Ils règnent sur la ruine dysfonctionnelle, mais ils règnent

Par Alastair Crooke

Depuis 2008, nous vivons dans un monde occidental façonné par « l’État permanent » ou par nos technocrates managériaux – étiquette au choix.

Cette « classe créative » (comme ils aiment se voir eux-mêmes) est particulièrement définie par sa position intermédiaire par rapport à la cabale oligarchique contrôlant la richesse en tant que seigneurs ultimes de la grande monnaie d’une part, et la « classe moyenne » stupide en dessous d’eux – à qui ils se moquent et se moquent.

Cette classe intermédiaire ne prétendait pas dominer la politique (dit-on) ; Ça vient d’arriver. Initialement, l’objectif était de promouvoir des valeurs progressistes. Mais au lieu de cela, ces technocrates professionnels, qui avaient tous deux accumulé une richesse considérable et étaient étroitement rassemblés en cliques dans les grandes régions métropolitaines américaines, en sont venus à dominer les partis de gauche  du monde entier  qui étaient auparavant des véhicules pour la classe ouvrière.

Ceux qui convoitaient l’appartenance à cette nouvelle « aristocratie » cultivaient leur image comme celle d’une culture cosmopolite et rapide de l’argent, du glamour, de la mode et de la culture populaire – le multiculturalisme leur convenait parfaitement. Se décrivant comme la conscience politique de l’ensemble de la société (sinon du monde), la réalité était que leur Zeitgeist reflétait principalement les caprices, les préjugés et de plus en plus les psychopathies d’un segment de la société libérale.

Dans ce milieu sont arrivés deux événements déterminants : en 2008, Ben Bernanke, président de la Réserve fédérale, a réuni à la suite de la crise financière mondiale, une salle remplie d’oligarques les plus riches, les « enfermant » jusqu’à ce qu’ils trouvent la solution. à la faillite systémique en cours.

Les oligarques n’ont pas trouvé  de solution  mais ont quand même été libérés de leur enfermement. Ils ont plutôt choisi de jeter de l’argent sur des problèmes structurels, aggravés par des erreurs de jugement flagrantes sur le risque.

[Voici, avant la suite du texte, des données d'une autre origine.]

(** C7, as the code has it: when the table has a row and every row has no
    cell or at least four, the reader returns one entry per row that has a
    cell, in the order of the rows; the date of an entry is the date cell, a
    space and the time cell. *)
Theorem find_entries_rows_in_order :
  forall (rows : Logs) (others : list Logs) (w : Watcher) (tr : list event),
    rows <> [] ->
    Forall row_ok rows ->
    fst (_find_entries (rows :: others) (w, tr))
    = Ok (map entry_of_row (filter has_cells rows))
    /\ (forall columns,
          date (entry_of_row columns) = nth 0 columns "" ++ " " ++ nth 1 columns "").
Proof.
  intros rows others w tr Hne Hok. split.
  - rewrite _find_entries_rows by assumption. simpl.
    now rewrite parse_rows_ok.
  - reflexivity.
Qed.

Lemma find_entries_rows_in_order_witness :
  fst (_find_entries Sample.page (Sample.watcher, []))
  = Ok [Sample.e1; Sample.e2].
Proof.
  refine (proj1 (find_entries_rows_in_order Sample.rows [] Sample.watcher [] _ _)).
  - discriminate.
  - constructor; [left; reflexivity |].
    constructor; [right; simpl; lia |].
    constructor; [right; simpl; lia | constructor].
Defined.

(** C7, as the claim has it, fails: the date is not the two cells put side
    by side, a row of one cell makes the whole read fail instead of giving
    an entry, and a table without rows ends in a timeout instead of the empty
    list. *)
Lemma page_reader_spec_counterexample :
  fst (_find_entries [[["D"; "T"; "L"; "M"]]] (Sample.watcher, []))
    <> Ok (page_reader_spec [["D"; "T"; "L"; "M"]])
  /\ fst (_find_entries [[["D"]]] (Sample.watcher, [])) = Raise IndexError
  /\ fst (_find_entries [[]] (Sample.watcher, [])) = Raise TimeoutException.
Proof.
  split; [| split].
  - vm_compute. intros H. discriminate H.
  - reflexivity.
  - reflexivity.
Qed.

Et pour financer les pertes massives qui en ont résulté – qui s’élevaient à plus de 10 000 milliards de dollars rien qu’aux États-Unis – les banques centrales du monde ont commencé à imprimer de l’argent – ​​depuis quand elles n’ont jamais cessé !

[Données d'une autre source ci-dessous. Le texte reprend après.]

(** [csp_plp_str_vcf] only appends, and what it appends does not depend
    on the buffer. *)
Lemma csp_plp_str_vcf_text (p : csp_plp_t) (s : string) :
  plp_fit p -> csp_plp_str_vcf p s = Ret (0, s +++ vcf_text p).
Proof.
  intros (Hgl & Hbc & Hngl). unfold vcf_text.
  destruct p as [bc tc ad dp oth qu qmat gl ngl hug].
  cbn [plp_tc plp_gl plp_bc plp_ngl] in *.
  five_cells gl Hgl. five_cells bc Hbc.
  rename a into g0, b into g1, c into g2, d into g3, e into g4.
  unfold csp_plp_str_vcf.
  cbn [plp_tc plp_gl plp_bc plp_ngl plp_ad plp_dp plp_oth].
  destruct (Z.leb_spec tc 0); [reflexivity|].
  unfold get_idx_of_max, idx_of_max_step.
  assert (Hn : ngl = 0 \/ ngl = 1 \/ ngl = 2 \/ ngl = 3 \/ ngl = 4
               \/ ngl = 5) by lia.
  destruct Hn as [->|[->|[->|[->|[->| ->]]]]];
    vcompute;
    repeat match goal with
           | |- context [d_gt ?x ?y] => destruct (d_gt x y)
           end;
    rewrite ?append_assoc; reflexivity.
Qed.

(** X9.  [csp_plp_str_vcf] only appends to its buffer: for a pileup with
    5 counts, 5 likelihood slots and [ngl] in 0..5 it returns 0 and the
    buffer followed by a text that depends on the pileup alone.  With reads
    present and [ngl] above 5 the copy loop leaves the 5-entry local
    array. *)
Theorem csp_plp_str_vcf_appends (p : csp_plp_t) :
  (plp_fit p ->
   forall s, csp_plp_str_vcf p s = Ret (0, s +++ vcf_text p)) /\
  (0 < plp_tc p -> 5 < plp_ngl p ->
   forall s, csp_plp_str_vcf p s = UB).
Proof.
  split.
  - intros Hfit s. apply csp_plp_str_vcf_text. exact Hfit.
  - intros Htc Hngl s. unfold csp_plp_str_vcf.
    destruct (Z.leb_spec (plp_tc p) 0); [lia|].
    destruct (get_idx_of_max (plp_gl p) 3) as [m|]; [|reflexivity].
    cbn [bind]. destruct (Arr.rd gt m) as [g|]; [|reflexivity].
    cbn [bind].
    rewrite (@for_range_faults_at _ (fun gl => List.length gl = 5%nat)
               _ 5%nat);
      [reflexivity| |lia|reflexivity|].
    + intros i gl gl' Hlen. unfold scale_step, Arr.wr.
      destruct (Arr.rd (plp_gl p) i); [|discriminate]. cbn [bind].
      destruct (Arr.in_bounds gl i); [|discriminate].
      intros [= <-]. rewrite length_upd. exact Hlen.
    + intros gl Hlen. unfold scale_step.
      destruct (Arr.rd (plp_gl p) (0 + Z.of_nat 5)); [|reflexivity].
      cbn [bind]. unfold Arr.wr, Arr.in_bounds, Arr.len. rewrite Hlen.
      reflexivity.
Qed.

Lemma csp_plp_str_vcf_appends_witness :
  csp_plp_str_vcf (plp_counts 2 10 0) "chr1"
  = Ret (0, "chr1" +++ vcf_text (plp_counts 2 10 0)) /\
  csp_plp_str_vcf
    {| plp_bc := [8; 0; 2; 0; 0];
       plp_tc := 10; plp_ad := 2; plp_dp := 10; plp_oth := 0;
       plp_qu := []; plp_qmat := []; plp_gl := repeat d_zero 5;
       plp_ngl := 6; plp_hug := None |} "chr1" = UB.
Proof.
  split.
  - apply (csp_plp_str_vcf_appends (plp_counts 2 10 0)).
    repeat split; cbn; lia.
  - apply (csp_plp_str_vcf_appends
             {| plp_bc := [8; 0; 2; 0; 0];
                plp_tc := 10; plp_ad := 2; plp_dp := 10; plp_oth := 0;
                plp_qu := []; plp_qmat := []; plp_gl := repeat d_zero 5;
                plp_ngl := 6; plp_hug := None |}); cbn; lia.
Defined.

Lemma sg_ready_at (m : csp_mplp_t) (pre suf : list csp_plp_t)
      (plp : csp_plp_t) :
  sg_ready m (pre ++ plp :: suf) ->
  sg_plp m (Arr.len pre) = Ret plp.
Proof.
  intros [_ H]. unfold Arr.len. apply H.
  rewrite nth_error_app2 by lia. rewrite Nat.sub_diag. reflexivity.
Qed.

(** The loop of [csp_mplp_str_vcf] from any sample group on. *)
Lemma str_vcf_loop_ready (m : csp_mplp_t) (text : csp_plp_t -> string)
      (suf : list csp_plp_t) :
  forall (pre : list csp_plp_t) (s : string),
    sg_ready m (pre ++ suf) ->
    (forall p t, In p suf -> csp_plp_str_vcf p t = Ret (0, t +++ text p)) ->
    str_vcf_loop m (List.length suf) (Arr.len pre) s
    = Ret (0, s +++ concat_str (map (fun p => tab +++ text p) suf)).
Proof.
  induction suf as [|plp suf IH]; intros pre s Hready Htext;
    cbn [str_vcf_loop List.length map concat_str].
  - rewrite append_nil_r. reflexivity.
  - rewrite (sg_ready_at _ _ _ Hready). cbn [bind].
    rewrite Htext by (left; reflexivity). cbn [bind Z.ltb Z.compare].
    replace (Arr.len pre + 1) with (Arr.len (pre ++ [plp]))
      by (rewrite len_app; reflexivity).
    rewrite IH.
    + rewrite !append_assoc. reflexivity.
    + rewrite <- app_assoc. exact Hready.
    + intros p t Hp. apply Htext. right. exact Hp.
Qed.

(** X10.  When every sample group holds a pileup of the declared sizes,
    [csp_mplp_str_vcf] returns 0 and appends, in the order of the sample
    groups, a tab and the field of each group. *)
Theorem csp_mplp_str_vcf_fields (m : csp_mplp_t) (plps : list csp_plp_t)
        (s : string) :
  sg_ready m plps -> Forall plp_fit plps ->
  csp_mplp_str_vcf m s
  = Ret (0, s +++ concat_str (map (fun p => tab +++ vcf_text p) plps)).
Proof.
  intros Hready Hfit. unfold csp_mplp_str_vcf.
  destruct Hready as [Hn Hat]. rewrite Hn. unfold Arr.len.
  rewrite Nat2Z.id.
  apply (@str_vcf_loop_ready m vcf_text plps []).
  - split; assumption.
  - intros p t Hp. apply csp_plp_str_vcf_text.
    rewrite Forall_forall in Hfit. auto.
Qed.

Lemma mplp_two_groups_ready :
  sg_ready mplp_two_groups [plp_counts 3 5 0; plp_counts 0 7 1].
Proof.
  split; [reflexivity|].
  intros [|[|i]] plp; cbn [nth_error]; intros E.
  - injection E as <-. reflexivity.
  - injection E as <-. reflexivity.
  - destruct i; discriminate E.
Qed.

Lemma csp_mplp_str_vcf_fields_witness :
  csp_mplp_str_vcf mplp_two_groups ""
  = Ret (0, "" +++ concat_str
                     (map (fun p => tab +++ vcf_text p)
                          [plp_counts 3 5 0; plp_counts 0 7 1])).
Proof.
  apply (@csp_mplp_str_vcf_fields mplp_two_groups
           [plp_counts 3 5 0; plp_counts 0 7 1] "").
  - exact mplp_two_groups_ready.
  - repeat constructor; cbn; lia.
Defined.

(** A matrix file after the lines of the values [vals] of sample groups
    [i], [i+1], ... *)
Lemma to_mtx_put_lines (f : jfile_t) (idx i v : Z) (vals : list Z) :
  jf_text (to_mtx_put f idx i v)
  +++ mtx_lines (is_tmp (to_mtx_put f idx i v)) idx (i + 1) vals
  = jf_text f +++ mtx_lines (is_tmp f) idx i (v :: vals)
  /\ is_tmp (to_mtx_put f idx i v) = is_tmp f.
Proof.
  unfold to_mtx_put. cbn [mtx_lines].
  destruct (v =? 0); [split; reflexivity|].
  destruct (is_tmp f) eqn:E; cbn [jf_append jf_text is_tmp]; rewrite ?E;
    rewrite append_assoc; split; reflexivity.
Qed.

(** The loop of [csp_mplp_to_mtx] from any sample group on. *)
Lemma to_mtx_loop_ready (m : csp_mplp_t) (idx : Z) (suf : list csp_plp_t) :
  forall (pre : list csp_plp_t) (fa fd fo : jfile_t),
    sg_ready m (pre ++ suf) ->
    exists fa' fd' fo',
      for_range (List.length suf) (Arr.len pre + 1) (to_mtx_body m idx)
                (fa, fd, fo) = Ret (fa', fd', fo') /\
      is_tmp fa' = is_tmp fa /\ is_tmp fd' = is_tmp fd /\
      is_tmp fo' = is_tmp fo /\
      jf_text fa' = jf_text fa +++ mtx_lines (is_tmp fa) idx
                                   (Arr.len pre + 1) (map plp_ad suf) /\
      jf_text fd' = jf_text fd +++ mtx_lines (is_tmp fd) idx
                                   (Arr.len pre + 1) (map plp_dp suf) /\
      jf_text fo' = jf_text fo +++ mtx_lines (is_tmp fo) idx
                                   (Arr.len pre + 1) (map plp_oth suf).
Proof.
  induction suf as [|plp suf IH]; intros pre fa fd fo Hready;
    cbn [for_range List.length map].
  - exists fa, fd, fo. cbn [mtx_lines]. rewrite !append_nil_r. auto 10.
  - unfold to_mtx_body at 1.
    replace (Arr.len pre + 1 - 1) with (Arr.len pre) by lia.
    rewrite (sg_ready_at _ _ _ Hready). cbn [bind].
    destruct (IH (pre ++ [plp])
                 (to_mtx_put fa idx (Arr.len pre + 1) (plp_ad plp))
                 (to_mtx_put fd idx (Arr.len pre + 1) (plp_dp plp))
                 (to_mtx_put fo idx (Arr.len pre + 1) (plp_oth plp)))
      as (fa' & fd' & fo' & E & Ta & Td & To & Xa & Xd & Xo).
    { rewrite <- app_assoc. exact Hready. }
    replace (Arr.len (pre ++ [plp]) + 1) with (Arr.len pre + 1 + 1) in *
      by (rewrite len_app; reflexivity).
    exists fa', fd', fo'. rewrite E.
    destruct (to_mtx_put_lines fa idx (Arr.len pre + 1) (plp_ad plp)
                               (map plp_ad suf)) as [La Ia].
    destruct (to_mtx_put_lines fd idx (Arr.len pre + 1) (plp_dp plp)
                               (map plp_dp suf)) as [Ld Id].
    destruct (to_mtx_put_lines fo idx (Arr.len pre + 1) (plp_oth plp)
                               (map plp_oth suf)) as [Lo Io].
    repeat split; congruence.
Qed.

Ainsi a commencé l’ère en Occident où les problèmes profonds ne sont pas  résolus,  mais se voient simplement jeter de l’argent fraîchement imprimé. Cette méthodologie a également été adoptée de tout cœur par l’UE, où elle a été appelée merkelisme (du nom de l’ancien chancelier allemand). Les contradictions structurelles sous-jacentes ont simplement été laissées à s’accumuler ; a donné un coup de pied sur la route.

Une deuxième caractéristique déterminante de cette époque était que, alors que les grands oligarques se retiraient de la production industrielle et se lançaient dans l’hyper-financiarisation, ils voyaient un avantage à adopter l’agenda métro-élite en plein essor centré sur des idéaux utopiques de diversité, d’identité et de justice raciale – des idéaux poursuivis. avec la ferveur d’une idéologie abstraite et millénariste. (Leurs dirigeants n’avaient presque rien à dire sur la pauvreté ou le chômage, ce qui convenait parfaitement aux oligarques).

Alors, voyant l’avantage, les oligarques aussi sont devenus radicaux. Dirigés par les fondations Rockefeller et Ford, Big Philanthropy and Business, ils ont adopté des codes de parole et de pensée éveillés. Et a approuvé de mettre la richesse directement entre les mains de ceux qui ont été systématiquement victimes, à travers l’histoire. Mais encore une fois, le profond changement structurel de la société a été abordé de manière superficielle – comme un simple transfert d’argent « d’une poche à une autre ».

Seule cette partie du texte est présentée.